Baldwin called America a “country devoted to the death of the paradox.” Here I am, his paradox, my own American Psychology combining the politics, aspirations, and convictions of those whites around me as a child with this Black paranoia—a potential riff on Du Bois’s “two warring ideals in one dark body.” My ideals have been at war. Adulthood has had me concede, Tipping the King in my childhood and teenage ambition to be raceless.
I react, mostly, to Baldwin’s essays “Many Thousands Gone” and “The Harlem Ghetto.” His critical breakdown of the Negro in America in contrast to Richard Wright’s Native Son (in “Many Thousands Gone”) and to the New York Jew (in “The Harlem Ghetto”) helps explain some of the plights of those of us in marginalia; but overall, the pieces are temporal failures.
“Many Thousands Gone” itself, on the surface, is not a failure, as it was written with all the knowledge one can have of one’s own era; however the writing (the our and us and we presumably belonging to the white American) should have essayed to predict, from Baldwin’s Afro-American-European vantage the possible trajectories of the Black American. “He is a social and not a personal or human problem,” Baldwin writes, and our goal with social problems should be to anticipate their solutions throughout the hours.
If the Black American were a social problem, are people like me the solution? Because we—the blacks who’ve railed against stereotype—exist, I wonder if we’re looking at the end of Baldwin’s thesis:
“. . . the Negro in America can only acquiesce in the obliteration of his own personality, the distortion and debasement of his own experience, surrendering those forces which reduce the person to anonymity and which make themselves manifest all over the darkening world.”
We are not solely talking here about the Educated Black, the presumed outlier of our history containing the faces of those like Frederick Douglass and Martin Luther King, Jr., but rather those more like Will Smith or Bill Cosby, trailblazers for what Baldwin seemed not to foresee: a new black whiteness.
In Grantland‘s 2011 article “The Rise of the NBA Nerd,” Wesley Morris writes that “21st-century blackness has lost its rigid center, and irony permeates the cultural membrane.” Families on television like the Bankses in the nineties’ The Fresh Prince of Bel-Air and the Huxtables in the earlier The Cosby Show gave the country a new kind of Black American: educated, well-off, and far distanced from any inkling of culture-perceived niggerness, from the qualities of the Black American we’re mostly wary of confronting. These characters were almost everything I wanted to become when I was younger, their erasure from conventional blackness a beacon for those of us not fitting in with convention in the first place.
“The Negro in America can only acquiesce in the obliteration of his own personality.”

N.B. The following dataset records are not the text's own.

(* ===== verification/DSPAlu.v ===== *)
(** * DSP: what the arithmetic means

    The status flags as the flags of a 40-bit adder, the comparisons that
    follow a CMP, and the exact values the arithmetic opcodes leave. *)
From S2P Require Export GameCubeHost.
From S2P Require DSPIntArithmetic DSPIntMultiplier.

(** ** Reading a bit of the status register after an update *)

Lemma testbit_sr_when b f sr i :
  0 <= i -> Z.testbit (sr_when b f sr) i = Z.testbit sr i || (b && Z.testbit f i).
Proof. intros. destruct b; simpl; [apply Z.lor_spec|by rewrite orb_false_r]. Qed.

Lemma testbit_clear sr m i :
  0 <= i -> Z.testbit (sr .& .~ m) i = Z.testbit sr i && negb (Z.testbit m i).
Proof. intros. by rewrite Z.land_spec, Z.lnot_spec. Qed.

(** The bits of [(b31, b30)] are equal: the TOP2BITS flag. *)
Definition top2bits (v : Z) : bool := eqb (Z.testbit v 31) (Z.testbit v 30).

(** The status register that a 64-bit update leaves, bit by bit. *)
Record sr64_spec (v : Z) (carry overflow : bool) (sr sr' : Z) : Prop := {
  sp_carry : Z.testbit sr' 0 = carry;
  sp_overflow : Z.testbit sr' 1 = overflow;
  sp_zero : Z.testbit sr' 2 = (v =? 0);
  sp_sign : Z.testbit sr' 3 = (v <? 0);
  sp_over_s32 : Z.testbit sr' 4 = negb ((-0x80000000 <=? v) && (v <? 0x80000000));
  sp_top2 : Z.testbit sr' 5 = top2bits v;
  sp_sticky : Z.testbit sr' 7 = Z.testbit sr 7 || overflow;
  sp_frame : forall i, i = 6 \/ 8 <= i -> Z.testbit sr' i = Z.testbit sr i
}.

Lemma isOverS32_spec v : isOverS32 v = negb ((-0x80000000 <=? v) && (v <? 0x80000000)).
Proof.
  unfold isOverS32. f_equal. destruct (Z.eqb_spec v (s32 v)) as [E|E].
  - symmetry. apply andb_true_intro. split; [apply Z.leb_le|apply Z.ltb_lt]; rewrite E; zlia.
  - symmetry. apply andb_false_iff.
    destruct (Z.leb_spec (-0x80000000) v), (Z.ltb_spec v 0x80000000); auto.
    destruct E. zlia.
Qed.

Lemma top2bits_spec v :
  ((v .& 0xc0000000 =? 0) || (v .& 0xc0000000 =? 0xc0000000)) = top2bits v.
Proof.
  unfold top2bits.
  assert (E : v .& 0xc0000000 = Z.b2z (Z.testbit v 31) * 2 ^ 31 + Z.b2z (Z.testbit v 30) * 2 ^ 30).
  { change 0xc0000000 with (2 ^ 31 .| 2 ^ 30). rewrite Z.land_lor_distr_r.
    assert (Hone : forall i, 0 <= i -> v .& 2 ^ i = Z.b2z (Z.testbit v i) * 2 ^ i).
    { intros i Hi. pose proof (flag_testbit v i Hi) as Hf. destruct (Z.testbit v i) eqn:Ei; simpl.
      - apply Z.bits_inj'. intros n Hn. rewrite Z.mul_1_l, Z.land_spec, Z.pow2_bits_eqb by done.
        destruct (Z.eqb_spec i n) as [<-|]; [by rewrite Ei|by rewrite andb_false_r].
      - apply negb_false_iff, Z.eqb_eq in Hf. done. }
    rewrite !Hone by lia. rewrite lor_disjoint_add; [done|].
    by destruct (Z.testbit v 31), (Z.testbit v 30). }
  rewrite E. by destruct (Z.testbit v 31), (Z.testbit v 30).
Qed.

There is nothing in this world that I’m more afraid of being than a man who is testicular, aggressive, and black. And in fact, all of my performances are the result of either my Black or my masculinity-related paranoia, and my acquiescence isn’t so much a way of “passing” in America but rather in avoiding a fear of my potential self. “Black people are unnerving,” writes video essayist John Bresland, “because they’re paranoid. They see racism everywhere, even where it isn’t.” I’d like to raise my hand here, to own up to this paranoia, to worrying out of some infantile fear about where racism actually exists, even though I believe racism is sometimes much less about the process of othering than it is a compulsion to love those like ourselves—isn’t hatred, after all, usually in defense of something we love? And “although the two can be confused,” writes Bresland’s wife, the essayist Eula Biss, “our urge to love our own, or those we have come to understand as our own, is, it seems, much more powerful than our urge to segregate ourselves.”
But I haven’t even loved “my own.” Outside of my family I’ve managed to remain close to no other black people, and I have no excuse aside from my hometown being Normal, IL. Which is not to say that this is a real excuse: it’s more of a reason spurned by my discomfit towards the subtleties of race in my hometown.
I can’t confess to obliterating anything black about myself, either, because I never saw it as being there in the first place. Race wasn’t an issue in daycare, where I was the only black child in my class; nor in Kindergarten where I was the only black yet again and, I think, things remained this way until second grade or so. By the time I was meeting other black children in my classrooms, I had already come to understand that I was different. And that my parents and my sisters were different—we acted differently and spoke differently. I remember noting how the other black kids at school sounded when they spoke. I can remember asking my father once when I was about five how, when I answered the phone, I could tell whether or not the person on the other end was black. I wish I could remember his answer.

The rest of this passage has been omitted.